Data Import Server

The Deephaven Data Import Server (DIS) is a central agent for ingesting streaming data and then serving it to queries.

The DIS is responsible for consuming data from sources and transforming it to columnar data in a Deephaven-supported format. The DIS operates in two modes:

Tailers connect to a DIS and send row-oriented streaming data to the DIS, which then interprets the row-oriented data and transforms it into column-oriented data. In this mode, Tailers are pushing data to one or more DIS instances. Typically, tailers send either Deephaven format binary logs (strongly preferred) or CSV rows to the DIS.
A DIS subscribes to data from streaming sources such as Kafka or Solace and writes it to Deephaven column-oriented tables. In this mode, the DIS is pulling data from the data source.

The columnar data format allows queries to lazily read just the data necessary for an operation and matches the chunk-based orientation of the Deephaven query engine. The DIS persists data locally (typically to a file system on fast SSDs), writing through an in-memory block-oriented cache.

The DIS may run as a standalone process or in the context of a Persistent Query (called an in-worker DIS). In most installations, the default db_dis process listens for tailer connections for tables that are not otherwise configured. In-worker DISes are used for Kafka, Solace, and fast last-by ingestion. The DIS is responsible for ingesting and serving data according to your routing configuration. DISes can be configured using the dhconfig dis command.

Data Partitioning

Each Deephaven table is made up of one or more partitions. Within a partition, there are strict ordering guarantees, but there are no guarantees across partitions. This means that the Data Import Server can process each partition independently without requiring any synchronization (or even being on the same machine or storage as other partitions). Query engine tools like the LeaderTableFilter or SyncTableFilter can be used to provide inter-partition consistency at the application level.

Publication and Checkpointing

When the DIS processes incoming data, it appends values to a buffer for each of the table's constituent columns. There are two global properties that control when the DIS writes data to disk and when it then makes it durable:

DataImportStreamProcessor.default.flushIntervalMillis (defaulting to 100ms)
DataImportStreamProcessor.default.checkPointIntervalMillis (defaulting to 30 seconds)

These properties can be overridden on a per-table basis using properties of the format:

DataImportStreamProcessor.<namespace>.<table>.flushIntervalMillis
DataImportStreamProcessor.<namespace>.<table>.checkPointIntervalMillis

When the flush interval has elapsed, the in-memory buffer is written to the files that back the column and the size is advertised to subscribers. The DIS writes the data to the column files but does not force it to disk (force is the Java equivalent of fsync). The checkpoint interval controls how often data is made durable. When checkpointing, the DIS prepares a checkpoint record that contains:

The current size of the table in rows.
The size of each column file.
A source file record used to resume processing the table after restart.
Relevant import state (e.g., used for LastBy DIS processes).

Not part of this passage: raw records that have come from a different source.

(** C7. With a curve type other than "hermite" and "bezier", [AddCurve]
    writes its diagnostic and returns the matrix as it was: no point is
    appended, no column changes, and there is no panic. *)
Theorem AddCurve_unknown_type (fuel : nat) (m : matrix)
    (x0 y0 x1 y1 x2 y2 x3 y3 step : float) (curveType : string) :
  curveType <> "hermite" ->
  curveType <> "bezier" ->
  AddCurve fuel m x0 y0 x1 y1 x2 y2 x3 y3 step curveType = ([curve_type_diagnostic], Ok m).
Proof.
  intros Hh Hb. unfold AddCurve.
  apply String.eqb_neq in Hh, Hb. rewrite Hh, Hb. reflexivity.
Qed.

End Tessellator.

(** *** The tessellator on the reference packages *)


Lemma builders_keep_w_witness :
  w_invariant empty_matrix /\
  AddPoint empty_matrix 1 2 3 = Ok [[1]; [2]; [3]; [1]]%float /\
  w_invariant [[1]; [2]; [3]; [1]]%float.
Proof.
  assert (Hw : w_invariant empty_matrix) by (intros row [= <-]; constructor).
  split; [exact Hw|]. split; [reflexivity|].
  destruct (builders_keep_w empty_matrix Hw) as (Hpoint & _).
  apply (Hpoint 1 2 3 [[1]; [2]; [3]; [1]])%float. reflexivity.
Defined.

Lemma AddCurve_unknown_type_witness :
  "linear" <> "hermite" /\ "linear" <> "bezier" /\
  AddCurve 10 empty_matrix 0 0 1 1 2 0 3 1 0.25 "linear" =
    ([curve_type_diagnostic], Ok empty_matrix).
Proof.
  split; [discriminate|]. split; [discriminate|].
  apply AddCurve_unknown_type; discriminate.
Defined.

(** C2.  The two curve families are crossed in [AddCurve]: "hermite" is drawn
    from the Bezier basis and "bezier" from the Hermite basis, whatever the
    [matrix] package provides; with the textbook matrices the points appended
    for "hermite" are those of the Bezier curve and differ from the Hermite
    ones the specification asks for. *)
Theorem AddCurve_families_crossed :
  (forall (A : Arch) (M : MathPkg) (X : MatrixPkg) fuel m x0 y0 x1 y1 x2 y2 x3 y3 step,
     AddCurve fuel m x0 y0 x1 y1 x2 y2 x3 y3 step "hermite" =
       ([], curve_points fuel m x0 y0 x1 y1 x2 y2 x3 y3 step MakeBezier) /\
     AddCurve fuel m x0 y0 x1 y1 x2 y2 x3 y3 step "bezier" =
       ([], curve_points fuel m x0 y0 x1 y1 x2 y2 x3 y3 step MakeHermite) /\
     AddCurve fuel m x0 y0 x1 y1 x2 y2 x3 y3 step "hermite" =
       AddCurve_spec fuel m x0 y0 x1 y1 x2 y2 x3 y3 step "bezier") /\
  AddCurve 4 empty_matrix 0 0 1 1 2 0 3 1 0.25 "hermite" =
    ([], Ok [[0; 0.75; 1.5; 2.25]; [0; 0.4375; 0.5; 0.5625]; [0; 0; 0; 0]; [1; 1; 1; 1]]%float) /\
  AddCurve_spec 4 empty_matrix 0 0 1 1 2 0 3 1 0.25 "hermite" =
    ([], Ok [[0; 0.296875; 0.375; 0.515625]; [0; 0.109375; 0.375; 0.703125];
             [0; 0; 0; 0]; [1; 1; 1; 1]]%float).
Proof.
  split; [|split]; [intros; repeat split|vm_compute; reflexivity|vm_compute; reflexivity].
Qed.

After the checkpoint record is prepared, the individual column files are made durable by forcing them to disk. At this point, the checkpoint record is written to a new temporary file, forced to disk, and then renamed over the existing checkpoint record. This process ensures that the checkpoint record is updated atomically, and all data referenced by the checkpoint record has been made durable.

If there is a need to restart processing a partition, then the DIS reads the checkpoint record and truncates the column files to the appropriate sizes. The source file record contains enough information to know exactly where to resume the input stream from. For example, when ingesting a Kafka feed, the source file record contains the offset in the partition being replicated to Deephaven. When ingesting binary log files, the source file record contains the file name and byte offset corresponding to the processed row. When initializing a tailer connection, the DIS sends the tailer the file and offset to resume tailing from. Similarly, the import state corresponds to exactly the data at the given size of table.

Querying Data

Query workers interrogate the DIS to discover data partitions. For live tables, the workers subscribe to notifications about new partitions and size changes to the available partitions. This way, a query knows at the start of its update cycle what new data must be considered for a particular table.

The actual data is not sent in the subscription; rather, queries request blocks of raw binary (in 64KB chunks) from the DIS. These blocks represent random-access chunks from individual column files, allowing a reasonable trade-off between (1) amortizing I/O costs over large reads and (2) deferring unnecessary I/O. If a particular query DAG hosted at a worker doesn’t need a particular partition, column, or block, it will never read it. All of these blocks are cached in the DIS, Table Data Cache Proxy (TDCP), or workers using the same technology, with support for repeatable reads allowing for independent cache management at each node.

A Deephaven system can have either a single DIS or multiple DIS instances. Multiple DIS instances can be used to shard a workload for capacity management or failure isolation, or they can be configured as hot replicas to support failover. Most often, queries do not directly connect to the DIS to request data, but rather connect through a TDCP. This reduces the cardinality of subscriptions to the DIS from potentially thousands of queries to tens of TDCP instances that can amortize reads across many queries.

The Data Routing Configuration controls where tailers send data and where queries request data from.